◆ Material provided
□ □ □

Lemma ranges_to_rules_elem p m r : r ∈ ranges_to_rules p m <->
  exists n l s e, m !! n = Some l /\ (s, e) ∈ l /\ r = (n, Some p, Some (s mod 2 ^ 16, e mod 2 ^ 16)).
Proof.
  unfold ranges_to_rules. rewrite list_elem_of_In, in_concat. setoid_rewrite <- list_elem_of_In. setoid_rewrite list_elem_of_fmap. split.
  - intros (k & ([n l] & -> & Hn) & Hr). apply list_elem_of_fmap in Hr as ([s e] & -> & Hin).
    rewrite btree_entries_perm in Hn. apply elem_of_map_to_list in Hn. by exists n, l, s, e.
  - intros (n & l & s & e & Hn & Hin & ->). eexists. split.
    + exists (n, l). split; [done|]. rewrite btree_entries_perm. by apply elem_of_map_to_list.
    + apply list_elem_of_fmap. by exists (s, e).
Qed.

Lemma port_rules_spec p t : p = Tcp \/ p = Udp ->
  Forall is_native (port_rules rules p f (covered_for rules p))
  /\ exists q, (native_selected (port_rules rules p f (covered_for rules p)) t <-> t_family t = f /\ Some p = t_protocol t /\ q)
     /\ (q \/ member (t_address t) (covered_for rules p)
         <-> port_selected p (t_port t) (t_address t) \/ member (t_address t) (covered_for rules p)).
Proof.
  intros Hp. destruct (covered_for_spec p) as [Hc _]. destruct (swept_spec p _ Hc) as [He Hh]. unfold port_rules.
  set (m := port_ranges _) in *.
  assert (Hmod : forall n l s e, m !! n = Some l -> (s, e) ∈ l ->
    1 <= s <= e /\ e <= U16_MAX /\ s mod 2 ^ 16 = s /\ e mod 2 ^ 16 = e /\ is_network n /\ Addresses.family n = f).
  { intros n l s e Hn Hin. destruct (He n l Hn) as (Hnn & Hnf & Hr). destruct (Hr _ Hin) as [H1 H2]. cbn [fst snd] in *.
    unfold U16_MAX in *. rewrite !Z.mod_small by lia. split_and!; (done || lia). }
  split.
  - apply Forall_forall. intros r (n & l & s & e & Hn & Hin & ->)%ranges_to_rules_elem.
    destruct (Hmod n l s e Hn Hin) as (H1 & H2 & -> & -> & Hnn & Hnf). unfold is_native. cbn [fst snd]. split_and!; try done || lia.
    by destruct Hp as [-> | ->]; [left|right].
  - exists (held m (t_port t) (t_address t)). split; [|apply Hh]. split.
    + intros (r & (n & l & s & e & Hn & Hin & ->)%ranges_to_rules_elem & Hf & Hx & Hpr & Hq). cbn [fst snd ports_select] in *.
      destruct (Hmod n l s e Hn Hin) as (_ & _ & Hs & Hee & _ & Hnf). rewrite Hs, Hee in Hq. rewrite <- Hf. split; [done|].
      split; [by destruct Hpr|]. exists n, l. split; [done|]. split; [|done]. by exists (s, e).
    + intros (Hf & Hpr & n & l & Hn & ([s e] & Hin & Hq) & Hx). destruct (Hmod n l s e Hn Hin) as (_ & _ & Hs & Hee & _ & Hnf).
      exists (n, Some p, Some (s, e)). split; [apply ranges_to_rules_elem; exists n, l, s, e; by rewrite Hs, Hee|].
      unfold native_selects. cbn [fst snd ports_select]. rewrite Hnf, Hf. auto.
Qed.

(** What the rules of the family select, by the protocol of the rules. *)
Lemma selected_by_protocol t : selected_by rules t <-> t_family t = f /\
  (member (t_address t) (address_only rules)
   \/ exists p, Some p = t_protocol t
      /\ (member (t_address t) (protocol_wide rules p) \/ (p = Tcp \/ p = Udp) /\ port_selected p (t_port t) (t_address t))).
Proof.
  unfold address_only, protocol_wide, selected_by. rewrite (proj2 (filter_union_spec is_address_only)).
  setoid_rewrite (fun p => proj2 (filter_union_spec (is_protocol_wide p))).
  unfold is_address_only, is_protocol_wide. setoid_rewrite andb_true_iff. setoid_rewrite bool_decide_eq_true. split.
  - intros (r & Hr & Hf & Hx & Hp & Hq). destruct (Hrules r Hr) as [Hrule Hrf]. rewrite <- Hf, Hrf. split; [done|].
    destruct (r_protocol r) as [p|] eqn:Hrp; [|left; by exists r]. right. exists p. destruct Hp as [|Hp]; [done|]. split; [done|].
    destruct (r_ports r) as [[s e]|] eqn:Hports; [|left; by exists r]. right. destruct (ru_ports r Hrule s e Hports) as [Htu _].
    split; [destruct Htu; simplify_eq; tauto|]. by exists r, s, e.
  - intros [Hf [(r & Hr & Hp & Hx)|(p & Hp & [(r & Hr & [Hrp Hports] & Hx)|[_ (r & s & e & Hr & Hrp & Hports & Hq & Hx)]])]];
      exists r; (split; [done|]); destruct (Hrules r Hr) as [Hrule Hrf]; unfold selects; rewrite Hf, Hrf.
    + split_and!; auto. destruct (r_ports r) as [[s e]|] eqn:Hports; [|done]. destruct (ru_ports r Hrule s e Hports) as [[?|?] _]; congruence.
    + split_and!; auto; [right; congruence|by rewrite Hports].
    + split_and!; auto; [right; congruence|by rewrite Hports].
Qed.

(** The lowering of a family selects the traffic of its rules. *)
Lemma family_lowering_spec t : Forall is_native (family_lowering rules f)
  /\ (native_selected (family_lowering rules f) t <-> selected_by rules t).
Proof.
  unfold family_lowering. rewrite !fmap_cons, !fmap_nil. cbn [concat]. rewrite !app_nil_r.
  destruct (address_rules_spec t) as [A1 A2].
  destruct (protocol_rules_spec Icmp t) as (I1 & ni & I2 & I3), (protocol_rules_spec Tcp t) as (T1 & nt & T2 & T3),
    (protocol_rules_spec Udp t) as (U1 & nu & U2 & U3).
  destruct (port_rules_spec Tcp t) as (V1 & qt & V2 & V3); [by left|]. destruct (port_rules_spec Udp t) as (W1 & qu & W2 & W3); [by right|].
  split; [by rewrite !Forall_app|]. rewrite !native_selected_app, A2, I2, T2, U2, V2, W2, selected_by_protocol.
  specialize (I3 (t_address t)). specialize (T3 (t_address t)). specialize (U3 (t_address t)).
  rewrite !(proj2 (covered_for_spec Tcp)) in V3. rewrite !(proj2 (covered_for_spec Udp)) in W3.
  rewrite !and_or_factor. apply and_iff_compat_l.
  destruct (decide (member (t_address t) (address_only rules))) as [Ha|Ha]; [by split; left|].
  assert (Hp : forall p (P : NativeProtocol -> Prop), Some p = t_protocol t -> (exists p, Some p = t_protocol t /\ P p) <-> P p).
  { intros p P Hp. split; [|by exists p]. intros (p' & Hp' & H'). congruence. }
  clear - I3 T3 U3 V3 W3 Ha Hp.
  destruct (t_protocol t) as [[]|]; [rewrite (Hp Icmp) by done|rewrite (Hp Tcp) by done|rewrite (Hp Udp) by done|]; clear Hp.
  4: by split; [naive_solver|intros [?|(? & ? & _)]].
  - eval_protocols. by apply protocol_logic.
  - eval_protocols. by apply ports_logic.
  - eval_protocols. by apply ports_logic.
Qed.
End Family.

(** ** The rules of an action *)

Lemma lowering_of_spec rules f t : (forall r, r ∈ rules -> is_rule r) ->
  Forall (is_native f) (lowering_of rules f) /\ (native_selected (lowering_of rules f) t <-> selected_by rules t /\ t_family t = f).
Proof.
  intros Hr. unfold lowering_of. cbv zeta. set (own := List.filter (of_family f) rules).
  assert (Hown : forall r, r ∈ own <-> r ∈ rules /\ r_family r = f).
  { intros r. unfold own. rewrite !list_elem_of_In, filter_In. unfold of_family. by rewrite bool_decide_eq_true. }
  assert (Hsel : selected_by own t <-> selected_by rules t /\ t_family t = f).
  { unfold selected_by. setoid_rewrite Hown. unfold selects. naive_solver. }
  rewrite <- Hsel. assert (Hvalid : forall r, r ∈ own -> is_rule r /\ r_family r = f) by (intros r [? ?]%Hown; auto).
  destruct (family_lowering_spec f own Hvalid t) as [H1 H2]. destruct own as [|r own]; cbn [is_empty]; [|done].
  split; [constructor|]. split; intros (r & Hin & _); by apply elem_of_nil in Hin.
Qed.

□ □ □

◆ The problem
An exact transcription of the lines from the start of the listing through the line bearing "Hf. split; [done|]." is the whole answer.

◆ Output
Lemma ranges_to_rules_elem p m r : r ∈ ranges_to_rules p m <->
  exists n l s e, m !! n = Some l /\ (s, e) ∈ l /\ r = (n, Some p, Some (s mod 2 ^ 16, e mod 2 ^ 16)).
Proof.
  unfold ranges_to_rules. rewrite list_elem_of_In, in_concat. setoid_rewrite <- list_elem_of_In. setoid_rewrite list_elem_of_fmap. split.
  - intros (k & ([n l] & -> & Hn) & Hr). apply list_elem_of_fmap in Hr as ([s e] & -> & Hin).
    rewrite btree_entries_perm in Hn. apply elem_of_map_to_list in Hn. by exists n, l, s, e.
  - intros (n & l & s & e & Hn & Hin & ->). eexists. split.
    + exists (n, l). split; [done|]. rewrite btree_entries_perm. by apply elem_of_map_to_list.
    + apply list_elem_of_fmap. by exists (s, e).
Qed.

Lemma port_rules_spec p t : p = Tcp \/ p = Udp ->
  Forall is_native (port_rules rules p f (covered_for rules p))
  /\ exists q, (native_selected (port_rules rules p f (covered_for rules p)) t <-> t_family t = f /\ Some p = t_protocol t /\ q)
     /\ (q \/ member (t_address t) (covered_for rules p)
         <-> port_selected p (t_port t) (t_address t) \/ member (t_address t) (covered_for rules p)).
Proof.
  intros Hp. destruct (covered_for_spec p) as [Hc _]. destruct (swept_spec p _ Hc) as [He Hh]. unfold port_rules.
  set (m := port_ranges _) in *.
  assert (Hmod : forall n l s e, m !! n = Some l -> (s, e) ∈ l ->
    1 <= s <= e /\ e <= U16_MAX /\ s mod 2 ^ 16 = s /\ e mod 2 ^ 16 = e /\ is_network n /\ Addresses.family n = f).
  { intros n l s e Hn Hin. destruct (He n l Hn) as (Hnn & Hnf & Hr). destruct (Hr _ Hin) as [H1 H2]. cbn [fst snd] in *.
    unfold U16_MAX in *. rewrite !Z.mod_small by lia. split_and!; (done || lia). }
  split.
  - apply Forall_forall. intros r (n & l & s & e & Hn & Hin & ->)%ranges_to_rules_elem.
    destruct (Hmod n l s e Hn Hin) as (H1 & H2 & -> & -> & Hnn & Hnf). unfold is_native. cbn [fst snd]. split_and!; try done || lia.
    by destruct Hp as [-> | ->]; [left|right].
  - exists (held m (t_port t) (t_address t)). split; [|apply Hh]. split.
    + intros (r & (n & l & s & e & Hn & Hin & ->)%ranges_to_rules_elem & Hf & Hx & Hpr & Hq). cbn [fst snd ports_select] in *.
      destruct (Hmod n l s e Hn Hin) as (_ & _ & Hs & Hee & _ & Hnf). rewrite Hs, Hee in Hq. rewrite <- Hf. split; [done|].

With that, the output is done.